In April 1951 – during an International Conference in Lugano – European federalists gave shape to a draft Treaty aimed at convening a European Constituent Assembly, making a call to all the pro-European organisations so that they would fight under this flag. As we know, the principle of a Constituent Assembly was accepted by only the six ECSC founders, which introduced in the Treaty for the European Defense Community (EDC) the idea of the Political Community statute and a mandate for ECSC’s Assembly (plus other members of national Parliaments: it was then called “ad hoc assembly” even if one delegate proposed, in the first session, to name it “Constituent Assembly”), as suggested by Alcide De Gasperi and inspired by a Memorandum of Altiero Spinelli.
With the failure of the EDC in August 1954, this embryonic constituent process also collapsed. Meanwhile, national diplomacies have succeeded in watering down the Political Statutes that the Assembly was able to obtain in six months of work.
After twenty-six years, the constituent strategy indicated by the UEF was again proposed at the European Parliament by Altiero Spinelli and its Club del Coccodrillo (“Crocodile Club”) but its elements were just partially close to the ones of the 50s’ version.
First, the necessity of a political foundation or re-foundation of European unity was not based anymore on the lack of relations among countries (most of them former enemies) which had just came out of two World Wars, but was rather based on the thirty years’ experience in integration, whose consequences - mainly positive but also negative - were examined by the European Parliament during the discussion over the Treaty of 1984.
Secondly, the constituent role was taken by another Assembly, who already obtained democratic legitimacy (and obviously political authority) derived by an election through universal and direct suffrage.
Thirdly, the Assembly elected in 1979 did not receive the mandate from Member States’ governments, but decided to base its initiative on its moral duty of presenting proposals for the benefit of European citizens and towards the fulfillment of the main finality of integration: the European Federation.
In conclusion, the Assembly decided to offer its project not to the Council of Ministers from national governments or to a diplomatic Conference but directly to national Parliaments, asking to ratify the Treaty through their constitutional procedures.
Spinelli’s initiative, however, was initially based not only on improved impetus from Federalist organisations, but also on the evident crisis of the project of communitarian integration, caused by political and economic issues, by the inadequacy of European Monetary System, by the breakdown of Communities’ decision-making process, by the increasingly difficulties in international relations, and – last but not least - by the innovative election through direct and universal suffrage of the Parliament, that Willy Brandt named “Permanent Constituent Assembly”.
Let us go back to the crisis due to the worsening of internal disequilibrium caused by EMS inadequacy. A few months after the European Council (July 1978) in which it was born, the first fight among governments and EP took place; it was about the Regional Fund whose amount was supposed to be inserted in the1979 budget. In the EP’s opinion, it was an attempt to develop a financial tool, in addition to national contribution, with the purpose to smooth over regional differences and to facilitate economic convergence among countries part of EMS.

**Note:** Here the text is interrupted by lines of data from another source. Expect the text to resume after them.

(** ** The commands of a rewrite *)

Inductive RewriteOp : Type :=
  | OpSet (key value : string)
  | OpSetex (key : string) (ttl : Z) (value : string)
  | OpHset (key field value : string)
  | OpRpush (key : string) (l : list string)
  | OpSadd (key : string) (l : list string)
  | OpZadd (key : string) (l : list (string * double))
  | OpExpire (key : string) (ttl : Z).

Definition op_key (op : RewriteOp) : string :=
  match op with
  | OpSet key _ | OpSetex key _ _ | OpHset key _ _ | OpRpush key _ | OpSadd key _
  | OpZadd key _ | OpExpire key _ => key
  end.

Section ops.
Context `{impl : !StdImpl}.

Definition op_args (op : RewriteOp) : list string :=
  match op with
  | OpSet key value => ["SET"; key; value]
  | OpSetex key ttl value => ["SETEX"; key; to_string ttl; value]
  | OpHset key field value => ["HSET"; key; field; value]
  | OpRpush key l => "RPUSH" :: key :: l
  | OpSadd key l => "SADD" :: key :: l
  | OpZadd key l => "ZADD" :: key :: (l ≫= λ z, [scoreToString z.2; z.1])
  | OpExpire key ttl => ["EXPIRE"; key; to_string ttl]
  end.

Definition no_options : ZaddOptions := mkZadd false false false false false.

(** The operation of the store each is for. *)
Definition op_command (op : RewriteOp) : Command :=
  match op with
  | OpSet _ value => inl (inl (inl (CSetOpt value false false (-1) (-1))))
  | OpSetex _ ttl value => inl (inl (inl (CSetOpt value false false ttl (-1))))
  | OpHset _ field value => inl (inl (inr (CHset field value)))
  | OpRpush _ l => inl (inr (inl (CPush l false)))
  | OpSadd _ l => inl (inr (inr (CSadd l)))
  | OpZadd _ l => inr (inl (CZaddOpt no_options ((λ z, (z.2, z.1)) <$> l)))
  | OpExpire _ ttl => inl (inl (inl (CExpire ttl)))
  end.

(** A score that is read back from its six digits. *)
Definition printable (d : double) : Prop :=
  parseDoubleArg (resp_bulk (scoreToString d)) = Some d ∧
  upperArg (scoreToString d) ∉ ["NX"; "XX"; "GT"; "LT"; "CH"].

Definition op_ok (op : RewriteOp) : Prop :=
  match op with
  | OpSet _ _ | OpHset _ _ _ => True
  | OpSetex _ ttl _ | OpExpire _ ttl => in_i64 ttl
  | OpRpush _ l | OpSadd _ l => l ≠ []
  | OpZadd _ l => l ≠ [] ∧ Forall (λ z, printable z.2) l
  end.

Lemma op_args_ok op : op_ok op → args_ok (op_command op).
Proof.
  destruct op; simpl; try done. intros [Hl _]. split_and!; [|done..].
  by intros E%fmap_nil_inv.
Qed.

(** *** The arguments, as the handlers read them *)

Lemma parseInt64Arg_to_string z : in_i64 z → parseInt64Arg (resp_bulk (to_string z)) = Some z.
Proof.
  intros Hz. unfold parseInt64Arg. cbn [r_is_null resp_bulk negb orb is_bulk r_type r_str].
  assert (to_string z ≠ "") as Hne.
  { destruct (decide (0 ≤ z)) as [Hp|Hn]; [|by rewrite to_string_neg by lia].
    destruct (to_string_starts z Hp) as (c & s & d & -> & _). done. }
  change (is_bulk _) with true. rewrite bool_decide_eq_false_2 by done. cbn [negb orb].
  rewrite strtoll_to_string by done.
  destruct (String.length (to_string z)) as [|k] eqn:El; [by destruct (to_string z)|].
  cbn [Nat.eqb orb]. rewrite <-El. unfold c_end. 
  assert (∀ s, String.get (String.length s) s = None) as -> by (intros s; induction s; [done|simpl; done]).
  done.
Qed.

Lemma strs_bulks l : strs (resp_bulk <$> l) = Some l.
Proof. induction l as [|s l IH]; [done|]. cbn. by rewrite IH. Qed.

Lemma zadd_members_scores l : Forall (λ z, printable z.2) l →
  zadd_members (resp_bulk <$> (l ≫= λ z, [scoreToString z.2; z.1])) = inr ((λ z, (z.2, z.1)) <$> l).
Proof.
  induction l as [|[m d] l IH]; [done|]. intros [[Hd _] Hl]%Forall_cons.
  cbn [mbind list_bind app fmap list_fmap fst snd] in *. cbn [zadd_members r_is_null resp_bulk orb].
  change (mkResp RBulkString (scoreToString d) 0 [] false) with (resp_bulk (scoreToString d)).
  rewrite Hd. by rewrite IH.
Qed.

Lemma zadd_flags_scores l : l ≠ [] → Forall (λ z, printable z.2) l →
  zadd_flags (resp_bulk <$> (l ≫= λ z, [scoreToString z.2; z.1])) no_options =
  Some (no_options, resp_bulk <$> (l ≫= λ z, [scoreToString z.2; z.1])).
Proof.
  destruct l as [|[m d] l]; [done|]. intros _ [[_ Hd] _]%Forall_cons.
  cbn [mbind list_bind app fmap list_fmap fst snd] in *. cbn [zadd_flags r_is_null resp_bulk r_str no_options].
  rewrite !bool_decide_eq_false_2; [done|set_solver..].
Qed.

Lemma length_scores (l : list (string * double)) :
  length (l ≫= λ z, [scoreToString z.2; z.1]) = (2 * length l)%nat.
Proof. induction l as [|z l IH]; [done|]. cbn in *. rewrite IH. lia. Qed.
End ops.

(** ** Replaying them *)

Section replay.
Context `{impl : !StdImpl}.
Context (pushed : Sess → RespValue → bool) (yield : World → World) (scheduled : bool)
  (clients : list (Z * string * string)) (fuel : nat).
Context (clk : nat → Z).
Abbreviation table := (builtin pushed yield scheduled clients).
Abbreviation run_one := (dispatch table (S fuel)).

(** The state of a replay: a fresh context on database [d], no password, not a replica,
    nobody waiting, [n] readings of the clock taken. *)
Record booted (d : Z) (n : nat) (e : Env) : Prop := {
  b_ctx : e_ctx e = set_c_db d KvContext0;
  b_pass : w_pass (e_world e) = "";
  b_role : w_role (e_world e) ≠ Some Slave;
  b_waiters : w_waiters (e_world e) = [];
  b_off : evict_off (w_store (e_world e)) = true;
  b_clock : ∀ k, w_clock (e_world e) k = clk (n + k)%nat
}.

Lemma slow_record_later req t0 t1 e : ∃ n sl,
  slow_record req t0 t1 e =
  Some (mkEnv (e_ctx e) (set_w_slowlog sl (set_w_data (w_store (e_world e))
          (λ k, w_clock (e_world e) (n + k)%nat) (e_world e))), tt).
Proof.
  unfold slow_record, get_ctx, get_world, upd_world, mbind, M_bind, mret, M_ret. cbv beta iota zeta.
  destruct e as [c w]. cbn [e_ctx e_world]. destruct (_ <? _); cbv beta iota.
  - exists 0%nat. eexists. by destruct w.
  - rewrite nowMs_run. cbv beta iota. exists 1%nat. eexists. by destruct w.
Qed.

Lemma gate_booted d n e raw : booted d n e → gate (e_ctx e) (e_world e) raw = None.
Proof.
  intros [Hc Hp Hr _ _ _]. unfold gate, isAuthRequired. rewrite Hc, Hp. simpl.
  by destruct (w_role (e_world e)) as [[]|].
Qed.

(** A handler that leaves the connection, but for its database, and the hub alone. *)
Lemma booted_dispatch d d' n m e name args h s' clk' r :
  booted d n e → (name, h) ∈ builtin_commands pushed yield scheduled clients → upperArg name = name →
  run_handler table (S fuel) h (bulks (name :: args)) (tick e) =
    Some (mkEnv (set_c_db d' KvContext0) (set_w_data s' clk' (e_world e)), r) →
  (∀ k, clk' k = clk (n + m + k)%nat) → evict_off s' = true →
  ∃ e1 m1, run_one (bulks (name :: args)) e = Some (e1, r) ∧ w_store (e_world e1) = s' ∧
    booted d' (n + m + m1) (mkEnv (set_c_quit false (e_ctx e1)) (e_world e1)).
Proof.
  intros Hb Hin Hup Hrun Hclk Hoff. destruct Hb as [Hc Hp Hr Hw Ho Hk] eqn:Eb.
  rewrite dispatch_open by done. change (astr (bulks (name :: args)) 0) with name.
  rewrite (gate_booted d n e name Hb), Hc. cbn [multi_step c_multi_mode set_c_db KvContext0].
  assert (find_handler table name = Some h) as -> by (apply builtin_finds_iff; by rewrite Hup).
  rewrite (M_bind_run _ _ _ _ _ (nowMs_run e)), (M_bind_run _ _ _ _ _ Hrun).
  set (e2 := mkEnv _ _). rewrite (M_bind_run _ _ _ _ _ (nowMs_run e2)).
  destruct (slow_record_later (bulks (name :: args)) (w_clock (e_world e) 0%nat) (w_clock (e_world e2) 0%nat) (tick e2))
    as (m1 & sl & Hs).
  rewrite (M_bind_run _ _ _ _ _ Hs). eexists _, (S m1). split; [done|].
  destruct e as [c w]. destruct w. simpl in *. split; [done|]. split; simpl; try done.
  intros k. rewrite Hclk. f_equal. lia.
Qed.

Lemma select_replays d d' n e : booted d n e → 0 ≤ d' ≤ 15 →
  ∃ e1 r m, run_one (bulks ["SELECT"; to_string d']) e = Some (e1, r) ∧
    w_store (e_world e1) = w_store (e_world e) ∧
    booted d' (n + m) (mkEnv (set_c_quit false (e_ctx e1)) (e_world e1)).
Proof.
  intros Hb Hd.
  destruct (booted_dispatch d d' n 1 e "SELECT" [to_string d'] (ch cmd_SELECT) (w_store (e_world e))
    (λ k, w_clock (e_world e) (S k)) resp_ok Hb) as (e1 & m1 & H1 & H2 & H3).
  - registered.
  - done.
  - assert (parseDbIndex (resp_bulk (to_string d')) = Some d') as Hp.
    { assert (d' ∈ seqZ 0 16) as Hin by (apply elem_of_seqZ; lia). clear -Hin.
      assert (Forall (λ d, parseDbIndex (resp_bulk (to_string d)) = Some d) (seqZ 0 16)) as H
        by (apply (bool_decide_unpack _); by vm_compute).
      by apply (proj1 (Forall_forall _ _) H). }
    cbn [run_handler ch]. unfold cmd_SELECT. change (argc _) with 2%nat. cbn [Nat.eqb negb].
    change (arg _ 1) with (resp_bulk (to_string d')). rewrite Hp.
    unfold upd_ctx, mbind, M_bind, mret, M_ret. rewrite tick_ctx, (b_ctx _ _ _ Hb). done.
  - intros k. rewrite (b_clock _ _ _ Hb). f_equal. lia.
  - apply (b_off _ _ _ Hb).
  - exists e1, resp_ok, (1 + m1)%nat. by rewrite Nat.add_assoc.
Qed.

(** What the replay of one operation gives. *)
Definition op_done (d : Z) (n : nat) (op : RewriteOp) (e : Env) : Prop :=
  ∃ e1 r m, run_one (bulks (op_args op)) e = Some (e1, r) ∧
    w_store (e_world e1) = (run (op_command op) d (op_key op) (clk (S n)) (w_store (e_world e))).1 ∧
    booted d (S n + m) (mkEnv (set_c_quit false (e_ctx e1)) (e_world e1)).

Lemma run_off (c : Command) db key now s :
  args_ok c → evict_off s = true → evict_off (run c db key now s).1 = true.
Proof.
  intros Ha Ho. destruct (run_config c db key now s Ha) as [H1 H2]. unfold evict_off in *.
  rewrite before_off in H1, H2 by done. by rewrite H1, H2.
Qed.

Lemma handler_replays d n e op name args h clk' r :
  booted d n e → op_ok op → op_args op = name :: args →
  (name, h) ∈ builtin_commands pushed yield scheduled clients → upperArg name = name →
  run_handler table (S fuel) h (bulks (op_args op)) (tick e) =
    Some (mkEnv (e_ctx e) (set_w_data (run (op_command op) d (op_key op) (clk (S n)) (w_store (e_world e))).1
                             clk' (e_world e)), r) →
  (∀ k, clk' k = clk (n + 2 + k)%nat) → op_done d n op e.
Proof.
  intros Hb Hop Ha Hin Hup Hrun Hclk. rewrite Ha, (b_ctx _ _ _ Hb) in Hrun.
  destruct (booted_dispatch d d n 2 e name args h _ _ _ Hb Hin Hup Hrun Hclk) as (e1 & m1 & H1 & H2 & H3).
  { apply run_off; [by apply op_args_ok|apply (b_off _ _ _ Hb)]. }
  exists e1, r, (S m1). rewrite Ha. replace (S n + S m1)%nat with (n + 2 + m1)%nat by lia. done.
Qed.

(** A data command that reads the clock once. *)
Lemma data_replays d n e op name args h :
  booted d n e → op_ok op → op_args op = name :: args →
  (name, dh h) ∈ builtin_commands pushed yield scheduled clients → upperArg name = name →
  (∀ s c, ∃ r, h d (bulks (op_args op)) (s, c) =
    (((run (op_command op) d (op_key op) (c 0%nat) s).1, λ k, c (S k)), r)) →
  op_done d n op e.
Proof.
  intros Hb Hop Ha Hin Hup Hh.
  destruct (Hh (w_store (e_world e)) (λ k, w_clock (e_world e) (S k))) as [r Hr].
  apply (handler_replays d n e op name args (dh h) (λ k, w_clock (e_world e) (S (S k))) r); [done..| |].
  - cbn [run_handler dh]. unfold data_handler, get_ctx, mbind, M_bind. cbv beta iota.
    rewrite tick_ctx, (b_ctx _ _ _ Hb). unfold data. destruct e as [c w]. destruct w. simpl in *.
    rewrite Hr. pose proof (b_clock _ _ _ Hb 1) as Hk. simpl in Hk. rewrite Hk, Nat.add_1_r.
    pose proof (b_ctx _ _ _ Hb) as Hc. simpl in Hc. by rewrite Hc.
  - intros k. rewrite (b_clock _ _ _ Hb). f_equal. lia.
Qed.

Lemma timed_once {A} (op : Z → KM A) (f : A → RespValue) s c :
  (timed op ≫= λ a, mret (f a)) (s, c) = (((op (c 0%nat) s).1, λ k, c (S k)), f (op (c 0%nat) s).2).
Proof. unfold timed, mbind, state_bind. cbn [fst snd]. by destruct (op _ s). Qed.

The Council decided instead to rely on intergovernmental tools, such as granting repayments to Italy and Ireland aimed at designing project that neither Italy nor Ireland could finance on their own. The unelected Parliament won on the amount of Regional Fund, pointing out that were “not compulsory expenses” on which the Assembly had the final word, and sharpening its knifes for the major battle ever, the 1980 budget in the hands of an elected Parliament.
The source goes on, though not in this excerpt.